All roads may lead to Rome, but once you get there, good luck taking the subway. The sprawling metropolis is expanding its mass transit system — a sluggish process made even slower as workers keep running into buried ancient ruins.
"I found some gold rings. I found glasswork laminated in gold depicting a Roman god, some amphoras," says Gilberto Pagani, a bulldozer operator at the Amba Aradam metro stop, currently under construction not far from the Colosseum.
Pagani is part of an archaeological team at the site, a certified archaeological construction worker trained to excavate, preserve and build in cities like Rome, with thousands of years of civilization buried beneath the surface.
The presence of ancient artifacts underground is a daunting challenge for urban developers. For archaeologists, it's the opportunity of a lifetime.
"I think it's the luckiest thing that's ever happened to me, professionally speaking," says Simona Morretta, the state archaeologist in charge of the Amba Aradam site. "Because you never get the chance in a regular excavation to dig so deep. That's how we've found architectural complexes as important as this."
At roughly 40 feet below the surface, her team, which began work in 2013 at this stop, has uncovered a dwelling that once belonged to the commander of an adjacent military barracks. It dates back to the reign of the emperor Hadrian in the 2nd century A.D.

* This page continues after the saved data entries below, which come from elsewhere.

Lemma codec_data d type v : valid_data type v →
  ∃ bs, packs d (pack_data type v) bs ∧ unpacks d (unpack_data type) bs v.
Proof.
  unfold valid_data, pack_data, unpack_data, unpack_member, member_of. intros [Hm Hv].
  destruct (num_type type) as [T|] eqn:HT.
  { destruct v; try (apply Z.eqb_eq in Hm; subst type; done).
    destruct (one_value T (num_range type) d z) as (bs & Hp & Hu); [by apply num_codec|done|].
    exists (bs ++ []). rewrite app_nil_r at 1. split; [done|]. apply Hu, unpacks_ret. }
  destruct v; try done; apply Z.eqb_eq in Hm; subst type; cbn.
  - destruct (one_value t_bool (λ _, True) d b) as (bs & Hp & Hu); [apply _|done|].
    exists (bs ++ []). rewrite app_nil_r at 1. split; [done|]. apply Hu, unpacks_ret.
  - destruct (one_value t_string valid_string d s) as (bs & Hp & Hu); [apply _|done|].
    exists (bs ++ []). rewrite app_nil_r at 1. split; [done|]. apply Hu, unpacks_ret.
  - destruct (codec_one_byte_object d bo Hv) as (bs & Hp & Hu).
    exists bs. split; [done|]. by apply unpacks_bind_ret.
  - destruct (one_value t_float valid_float d f) as (bs & Hp & Hu); [apply _|done|].
    exists (bs ++ []). rewrite app_nil_r at 1. split; [done|]. apply Hu, unpacks_ret.
  - destruct (one_value t_timeval _ d tv codec_timeval Hv) as (bs & Hp & Hu).
    exists (bs ++ []). rewrite app_nil_r at 1. split; [done|]. apply Hu, unpacks_ret.
Qed.

(** The attribute as its receiver sees it. *)
Definition received (a : orte_attribute_t) : orte_attribute_t :=
  mk_attr (attr_key a) true (attr_type a) (attr_value a).

Lemma codec_one_attr d a : valid_attr a →
  ∃ bs, packs d (pack_one_attr a) bs ∧ unpacks d unpack_one_attr bs (received a).
Proof.
  intros (Hk & Ht & Hv).
  destruct (one_value t_uint16 (in_u 16) d (attr_key a)) as (x & Hx & Hx'); [apply _|done|].
  destruct (one_value t_data_type (in_u 8) d (attr_type a)) as (y & Hy & Hy'); [apply _|done|].
  destruct (codec_data d _ _ Hv) as (z & Hz & Hz'). exists (x ++ y ++ z). split.
  - apply packs_bind; [done|by apply packs_bind].
  - apply Hx', Hy'. by apply (unpacks_bind_ret d _ (mk_attr (attr_key a) true (attr_type a))).
Qed.
End wire.

Lemma stays_num_type type T : num_type type = Some T → Stays T.
Proof.
  unfold num_type.
  repeat match goal with
  | |- (if ?b then _ else _) = _ → _ => destruct b; [intros [= <-]; apply _|]
  end. done.
Qed.

Lemma stays_member {A} (T : opal_dss_type_info_t A) (f : A → attr_data) : Stays T → stays (unpack_member T f).
Proof.
  intros HT. apply stays_bind; [apply stays_buffer; [done|by unfold int32_range]|]. intros l.
  apply stays_bind; auto with stays.
Qed.

#[export] Instance stays_t_attr `{FloatText} : Stays t_attr.
Proof.
  intros n Hn. apply stays_times. repeat (apply stays_bind; [first [apply stays_only|apply stays_buffer; [apply _|by unfold int32_range]]|intros ?]).
  apply stays_bind; [|auto with stays]. unfold unpack_data.
  destruct (num_type _) eqn:E; [by eapply stays_member, stays_num_type|].
  repeat (destruct (_ =? _); [first [apply stays_member, _|idtac]|]); [|apply stays_fail].
  apply stays_bind; [apply stays_one_byte_object|auto with stays].
Qed.

(** ** Theorems *)

Lemma copy_data_idemp d : copy_data (copy_data d) = copy_data d.
Proof. destruct d as [| | |bo| | |]; try done. simpl. destruct (0 <? bo_size bo) eqn:E; simpl; by rewrite ?E. Qed.

Lemma attr_unload_loaded kv type d : attr_type kv = type → attr_value kv = copy_data d →
  supported type = true → orte_attr_unload kv true type = Some (OPAL_SUCCESS, Some (copy_data d)).
Proof.
  intros Ht Hv Hs. unfold orte_attr_unload. by rewrite Ht, Hv, Z.eqb_refl, Hs, copy_data_idemp.
Qed.

Lemma attr_load_ok kv d type : supported type = true → member_of type d = true →
  orte_attr_load kv (Some d) type = Some (mk_attr (attr_key kv) (attr_local kv) type (copy_data d), OPAL_SUCCESS).
Proof. intros Hs Hm. unfold orte_attr_load. by rewrite Hs, Hm. Qed.

(** Setting an attribute and reading it at the same type gives the value that was
    set; the other attributes, their order and their values are untouched; an
    attribute that exists at another type is never overwritten. *)
Theorem orte_set_get_attribute l key local d type :
  supported type = true → member_of type d = true →
  ∃ l' rc, orte_set_attribute l key local (Some d) type = Some (l', rc) ∧
  filter (λ a, attr_key a ≠ key) l' = filter (λ a, attr_key a ≠ key) l ∧
  (∀ k st ty, k ≠ key → orte_get_attribute l' k st ty = orte_get_attribute l k st ty) ∧
  ((rc = OPAL_SUCCESS ∧ orte_get_attribute l' key true type = Some (true, Some (copy_data d))) ∨
   (rc = ORTE_ERR_TYPE_MISMATCH ∧ l' = l ∧ ∃ a, a ∈ l ∧ attr_key a = key ∧ attr_type a ≠ type)).
Proof.
  intros Hs Hm. induction l as [|kv l IH]; cbn [orte_set_attribute].
  - rewrite attr_load_ok by done. eexists _, _. split; [reflexivity|]. cbn [attr_key].
    split_and!.
    + by rewrite filter_cons_False by (cbn; tauto).
    + intros k st ty Hk. cbn. by destruct (Z.eqb_spec k key).
    + left. split; [done|]. cbn [orte_get_attribute attr_key attr_type new_attr].
      rewrite !Z.eqb_refl. cbn [negb]. by rewrite (attr_unload_loaded _ type d).
  - destruct (Z.eqb_spec key (attr_key kv)) as [->|Hne].
    + destruct (Z.eqb_spec (attr_type kv) type) as [Ht|Ht]; cbn [negb].
      * rewrite attr_load_ok by done. eexists _, _. split; [reflexivity|]. split_and!.
        -- by rewrite !filter_cons_False by (cbn; tauto).
        -- intros k st ty Hk. cbn. by destruct (Z.eqb_spec k (attr_key kv)).
        -- left. split; [done|]. cbn [orte_get_attribute attr_key attr_type].
           rewrite !Z.eqb_refl. cbn [negb]. by rewrite (attr_unload_loaded _ type d).
      * eexists _, _. split; [reflexivity|]. split_and!; try done. right.
        split_and!; try done. exists kv. split_and!; [constructor|done|done].
    + destruct IH as (l' & rc & -> & Hf & Hg & Hr). eexists _, _. split; [reflexivity|]. split_and!.
      * by rewrite !filter_cons_True, Hf by congruence.
      * intros k st ty Hk. cbn. by rewrite Hg.
      * destruct Hr as [[-> Hr]|(-> & -> & a & Ha & ? & ?)]; [left|right].
        -- split; [done|]. cbn. by destruct (Z.eqb_spec key (attr_key kv)).
        -- split_and!; try done. exists a. split_and!; [by constructor|done|done].
Qed.

Lemma orte_set_get_attribute_witness :
  ∃ l', orte_set_attribute [mk_attr 4 true OPAL_STRING (D_string None)] 7 false (Some (D_num 250)) OPAL_INT32
          = Some (l', OPAL_SUCCESS) ∧
        orte_get_attribute l' 7 true OPAL_INT32 = Some (true, Some (D_num 250)).
Proof.
  destruct (orte_set_get_attribute [mk_attr 4 true OPAL_STRING (D_string None)] 7 false (D_num 250) OPAL_INT32)
    as (l' & rc & E & _ & _ & [[-> Hg]|(_ & _ & a & Ha & Hk & _)]); [done|done| |].
  - exists l'. by split.
  - apply list_elem_of_singleton in Ha as ->. done.
Defined.

(** An attribute that points into the sender's memory is packed without complaint
    and cannot be unpacked: the receiver stops with an error at it, in either kind
    of buffer. *)
Theorem orte_attr_ptr_not_received `{FloatText} d :
  ∃ b1 b2, pack_one_attr (mk_attr 7 false OPAL_PTR (D_ptr 1)) (mk_buf d [] 0 0) = Some (b1, inr tt) ∧
           unpack_one_attr b1 = Some (b2, inl OPAL_ERROR).
Proof. destruct d; do 2 eexists; split; reflexivity. Qed.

"It's a proper house, with a central courtyard," says Morretta. "The other exciting discovery is that so much of the decoration was found intact. So, ornamental mosaics, floors made of marble slab in various colors, and painted frescoes."
As two archaeologists dust mosaic flooring with tiny, precision brushes, idling industrial machinery belches diesel exhaust just a few feet away. Construction workers routinely have to shut the machinery down when a discovery is made.

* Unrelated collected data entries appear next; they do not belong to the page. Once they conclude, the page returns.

(** C10. Sensor data reaches the log of the receiver.  A daemon that logs its samples, has a
    target, and whose modules report records, with the heartbeat as the last of them, sends one
    message for each sample, in their order.  A receiver that is not closing and does not
    count beats (every one but the head node) hands the records of a message, one after the other, each to the module
    that logs its component: first what the threads collected since the sample before, all of
    it, then what the modules report.  In the cache there is left what was collected after
    the last sample. *)
Theorem samples_reach_log p ms acts st s cached : reporting p ms st → waiting s → Forall valid_record cached →
  holds (cache st) (wire cached) → Forall (λ a, Forall valid_record (collected a)) acts →
  ∃ st' s' sent, live acts st s = (st', s', sent) ∧ holds (cache st') (wire (between cached acts).2) ∧
    Forall2 (λ msg part, ∃ added, reported ms added ∧
        ∀ receiver sender log h, closing receiver = false → daemons h = None →
        recv_beats receiver sender (received_buffer msg) log h = Some (h, logged log <$> part ++ added))
      sent (between cached acts).1.
Proof.
  revert st s cached. induction acts as [|[rs|] acts IH]; intros st s cached Hst Hs Hv Hc Hacts; cbn [live between].
  - exists st, s, []. split_and!; [done|done|constructor].
  - apply Forall_cons in Hacts as [Hrs Hacts]. destruct Hc as (Hcd & Hco & Hcb). cbn in Hrs.
    destruct (copy_payload_extended (cache st) (xfer_bucket rs)) as (Ed & Eb & Eo & _); [cbn; congruence|unfold inside; cbn; lia|].
    apply IH; try done.
    + by destruct Hst as [? ? ? ? ?]; split.
    + by apply Forall_app.
    + unfold holds. cbn [orcm_sensor_base_collect set_cache cache]. rewrite wire_app. split_and!; [congruence|congruence|].
      by rewrite Eb, Hcb.
  - apply Forall_cons in Hacts as [_ Hacts].
    destruct (sample_sends p ms st s cached Hst Hs Hv Hc) as (st1 & s1 & msg & added & -> & Hst1 & Hs1 & Hc1 & Hmsg & Hadd & Hrep).
    destruct (IH st1 s1 []) as (st' & s' & sent & -> & Hl & HF); [done|done|constructor|done|done|].
    exists st', s', (msg :: sent). split_and!; [done|done|]. constructor; [|done]. exists added. split; [done|].
    intros receiver sender log h Hcl Hdm. apply recv_beats_logs; [done|done|by apply Forall_app|done].
Qed.

(** A module that packs a record into the bucket, as the sensors do. *)
Definition report (r : record) (b : opal_buffer_t) : opal_buffer_t * list opal_buffer_t :=
  (match opal_dss_pack t_buffer [record_buf r] b with Some (b', _) => b' | None => b end, []).

Lemma report_reports r : valid_record r → reports (report r).
Proof.
  intros Hr b Hb. destruct (meets_dss t_buffer false (record_buf r) (received_buffer (record_buf r))) as (x & Px & _).
  { apply (carries_buffers false [record_buf r]), Forall_singleton, Hr. }
  destruct (Px b Hb) as (b' & E & Hx). exists [r], b'. split_and!; [by apply Forall_singleton| |].
  - unfold report. by rewrite E.
  - unfold wire, record_wire. cbn. by rewrite (bytes_of_packs _ _ Px), app_nil_r.
Qed.

Definition temperature : record := (lit "coretemp", [0; 0; 0; 55]).
Definition frequency : record := (lit "freq", [0; 12]).
Definition sample_process : process_t := mk_process false (mk_name 0 1) true (mk_name 0 0) (mk_name 0 0).
Definition coretemp_module : orcm_sensor_active_module_t :=
  mk_active (sample_component "coretemp" "coretemp" ok_module 50)
    (mk_sensor_module None true true true (Some (report temperature)) true None None None None) 50 true 0.
Definition sample_daemon : orcm_sensor_base_t :=
  mk_sensor_base (mk_params true true false false) true
    [Some coretemp_module;
     Some (mk_active (mca_sensor_heartbeat_component sample_process true) (orcm_sensor_heartbeat_module sample_process true) 5 true 0);
     None]
    5 new_buffer [] (-1) false true true true.

Lemma samples_reach_log_witness :
  ∃ st' s' msg, live [A_collect [frequency]; A_sample; A_collect [temperature]] sample_daemon (mk_sampler None 5 new_buffer false) =
      (st', s', [msg]) ∧ holds (cache st') (wire [temperature]) ∧
    ∃ added, ∀ log, recv_beats sample_process (mk_name 0 1) (received_buffer msg) log (mk_heartbeat None false 0) =
      Some (mk_heartbeat None false 0, logged log <$> frequency :: added).
Proof.
  assert (valid_record frequency) as Hf by (vm_compute; repeat constructor; discriminate).
  assert (valid_record temperature) as Ht by (vm_compute; repeat constructor; discriminate).
  destruct (samples_reach_log sample_process [coretemp_module] [A_collect [frequency]; A_sample; A_collect [temperature]] sample_daemon
    (mk_sampler None 5 new_buffer false) []) as (st' & s' & sent & E & Hl & HF).
  - split; [reflexivity|reflexivity|reflexivity|split; reflexivity|].
    eexists _, 1%nat. split; [reflexivity|]. split; [reflexivity|].
    intros m f Hm%list_elem_of_singleton. subst m. intros Hsf. injection Hsf as <-. apply report_reports, Ht.
  - repeat split; reflexivity.
  - constructor.
  - repeat split; reflexivity.
  - repeat (apply Forall_cons_2; [cbn; repeat (apply Forall_cons_2; [assumption|]); apply Forall_nil_2|]). apply Forall_nil_2.
  - cbn [between app fst snd] in HF, Hl. inversion HF as [|msg part sent' parts' (added & _ & Hrb) Hnil]; subst. inversion Hnil; subst.
    exists st', s', msg. split; [exact E|]. split; [exact Hl|]. exists added. intros log. by apply Hrb.
Defined.

End Heartbeat.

The new route, the C line, was supposed to be ready in time for the Roman Catholic Church's Year of Jubilee — back in 2000. But city planners and officials can't blame all the delays on the ancients. There are ongoing investigations into waste and runaway spending by modern-day contractors and governments.
The city inaugurated its newest metro station, San Giovanni, in May. It is an important link that, for the first time, connects the C line to the city's two other subway lines.
The C line is also the most technologically advanced, the only one in Rome to be fully automated, with no conductors. As a train whooshes into the station, commuter Luigi Bonatesta jumps aboard. He says the wait for the station to open was frustrating.
"Whoa! Because no one declare[d] why the open[ing] day was delayed," he says. "No one declare[d] what happened."
One reason for the holdup was a surprise addition: inside the San Giovanni station, the walls are lined with artifacts discovered during the subway's construction, including stone bathtubs, marble busts, and even ancient peach pits from a Roman fruit vendor, all visible for the $1.75 cost of a metro ticket.
The next stop on the line will be Amba Aradam, the site of the ancient Roman military barracks, where archaeologists are still digging. Morretta says commuters there will be in for an even bigger treat.
"All that we've found here — the mosaics, everything — will be taken down, put inside special containers, then reassembled inside the metro stop," she says. "It will be a little museum, with all the barracks in the exact same position."
She hopes that will make it more enjoyable for people to wait for a train. But first, commuters will have to wait for the stop to be finished, with excavating still underway and an expected opening at least four years off.
For a city that wasn't built in a day, its subway system certainly won't be, either.